FORT WAYNE, IN (Indiana's NewsCenter) --- Fort Wayne city council members on Thursday got a double dose of sobering news about the city's struggling public safety academy.
It's not generating the kind of revenue it was supposed to.
Council was told the city can't afford to shut the facility down, but keeping it open is no bargain either.
The 132-thousand square foot center was built three years ago at a price tag of $26-million, with the vision that police and firefighters from this part of the state could get top notch training there.
The state of Indiana is chipping in $2-million bucks a year to pay off the bonds, but former Mayor Graham Richard’s administration sold the project, pledging to cover operating expenses by raising money from corporate donations.
Those donations and grants essentially never came through, so more than $750,000 annually in city tax dollars are being used to keep the doors open.

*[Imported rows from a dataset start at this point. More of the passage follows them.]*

(* ===== verification/NetworkHandler.v ===== *)
(** * Framed messages over CAN

    [src/runtime/network/network_handler.c] above [src/hardware/can_driver.c]: a ring of
    outgoing messages, a buffer of received bytes, and the scanner that finds frames in it
    and hands their contents to the router of [DiagRouter.v].  The functions of the STM32
    library are the parameter [hal]: whether initialisation succeeds, and whether a message
    is accepted for transmission, which may depend on everything that happened before.
    [tick] is the value of [HAL_GetTick]. *)

From S2P Require Import Prelude Machine DiagRouter.

Record Hal := mkHal {
  HAL_CAN_Init : bool; HAL_CAN_ConfigFilter : bool;
  HAL_CAN_AddTxMessage : Machine -> Z -> list Z -> bool; HAL_CAN_GetError : Machine -> Z }.

Definition RX_BUFFER_SIZE : Z := 2048.
Definition TX_QUEUE_SIZE : nat := 16.

(** The statics of [hardware/can_driver.c]. *)
Record CanPort := mkPort {
  init_done : bool; rx_callback : bool; rx_count : Z; tx_count : Z; error_count : Z; port_error : Z }.
#[export] Instance eta_CanPort : Eta CanPort := fun p =>
  mkPort (init_done p) (rx_callback p) (rx_count p) (tx_count p) (error_count p) (port_error p).

Record NetworkConfig := mkNetworkConfig {
  baudrate : Z; nh_tx_id : Z; min_tx_interval : Z; nh_block_size : Z; st_min : Z }.
#[export] Instance eta_NetworkConfig : Eta NetworkConfig := fun c =>
  mkNetworkConfig (baudrate c) (nh_tx_id c) (min_tx_interval c) (nh_block_size c) (st_min c).

Record NetworkHandler := mkNetwork {
  rx_buffer : list Z; rx_index : Z; frame_start : Z;
  tx_queue : list (list Z); tx_lengths : list Z; tx_head : nat; tx_tail : nat;
  net_config : NetworkConfig; can_initialized : bool; last_tx_time : Z;
  tick : Z; port : CanPort; router : DiagRouterContext }.
#[export] Instance eta_NetworkHandler : Eta NetworkHandler := fun s =>
  mkNetwork (rx_buffer s) (rx_index s) (frame_start s) (tx_queue s) (tx_lengths s) (tx_head s) (tx_tail s)
    (net_config s) (can_initialized s) (last_tx_time s) (tick s) (port s) (router s).

Definition on_port (f : CanPort -> CanPort) : M NetworkHandler unit := modify (fun s => s <| port ::= f |>).
Definition on_router {A} : M DiagRouterContext A -> M NetworkHandler A :=
  zoom router (fun r s => s <| router := r |>).
Definition checked {A} (o : option A) : M NetworkHandler A := match o with Some a => mret a | None => fault end.

Section hardware.
Context (hal : Hal).

(** ** hardware/can_driver.c *)

Definition CAN_Init (baudrate : Z) : M NetworkHandler bool :=
  emit "HAL_CAN_Init" [];;
  if negb (HAL_CAN_Init hal) then mret false else
  emit "HAL_CAN_ConfigFilter" [];;
  if negb (HAL_CAN_ConfigFilter hal) then mret false else
  emit "HAL_CAN_Start" [];;
  emit "HAL_CAN_ActivateNotification" [];;
  on_port (fun p => p <| init_done := true |>);;
  mret true.
Definition CAN_RegisterRxCallback : M NetworkHandler unit := on_port (fun p => p <| rx_callback := true |>).
Definition CAN_Transmit (id : Z) (data : list Z) : M NetworkHandler bool :=
  s ← get;
  if negb (init_done (port s)) || (8 <? length data)%nat then mret false else
  ok ← on_machine (fun m => (HAL_CAN_AddTxMessage hal m id data, m));
  emit "HAL_CAN_AddTxMessage" (id :: data);;
  if ok : bool then on_port (fun p => p <| tx_count ::= fun n => u32 (n + 1) |>);; mret true else
  e ← on_machine (fun m => (HAL_CAN_GetError hal m, m));
  on_port (fun p => p <| error_count ::= fun n => u32 (n + 1) |> <| port_error := u8 e |>);;
  mret false.

Definition CAN_GetErrorStatus : M NetworkHandler Z := on_machine (fun m => (HAL_CAN_GetError hal m, m)).
(** What is copied to the caller. *)
Definition CAN_GetStats : M NetworkHandler (Z * Z * Z * Z) :=
  s ← get; let p := port s in mret (tx_count p, rx_count p, error_count p, port_error p).
Definition CAN_ResetStats : M NetworkHandler unit :=
  on_port (fun p => p <| rx_count := 0 |> <| tx_count := 0 |> <| error_count := 0 |> <| port_error := 0 |>).
Definition CAN_Deinit : M NetworkHandler unit :=
  emit "HAL_CAN_Stop" [];; emit "HAL_CAN_DeInit" [];; on_port (fun p => p <| init_done := false |>).

(** ** network_handler.c *)

Definition get_system_time : M NetworkHandler Z := s ← get; mret (tick s).

(** [data] is the eight bytes of the driver's receive buffer. *)
Definition process_flow_control (data : list Z) : M NetworkHandler unit :=
  flow_status ← checked (data !! 1%nat);
  block_size ← checked (data !! 2%nat);
  st ← checked (data !! 3%nat);
  if flow_status =? 0 then
    modify (fun s => s <| net_config ::= fun c => c <| nh_block_size := block_size |> <| st_min := st |> |>)
  else if flow_status =? 1 then
    t ← get_system_time; modify (fun s => s <| last_tx_time := u32 (t + 100) |>)
  else if flow_status =? 2 then modify (fun s => s <| tx_head := tx_tail s |>)
  else mret tt.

Closing the place would likely cut off a sizeable portion of the state subsidy to pay off the bond debt.
Liz Brown/(R) Fort Wayne Council At-Large: " I mean, we're stuck with it. I don't know what else we can do, even if we wanted to just close it today and cut our losses, it's apparent from what the director said last night, we legally can't do that, because we'd be on the hook for more money."
Bernie Beier/Public Safety Academy Director: " It's absolutely way too early to even consider closing the facility. Again, we built the academy, the bonds were set up, this is a 15-year investment in the south side of Fort Wayne and we should continue to invest."
Most everyone, including Beier, says that even after the economy begins to recover, it’s unrealistic to expect private donations to come in at a rate necessary to cover the facility’s operating costs.
Beier told council convincing state legislators to endorse some new revenue stream, like a fee tacked on to the purchase of license plates, could be part of the answer.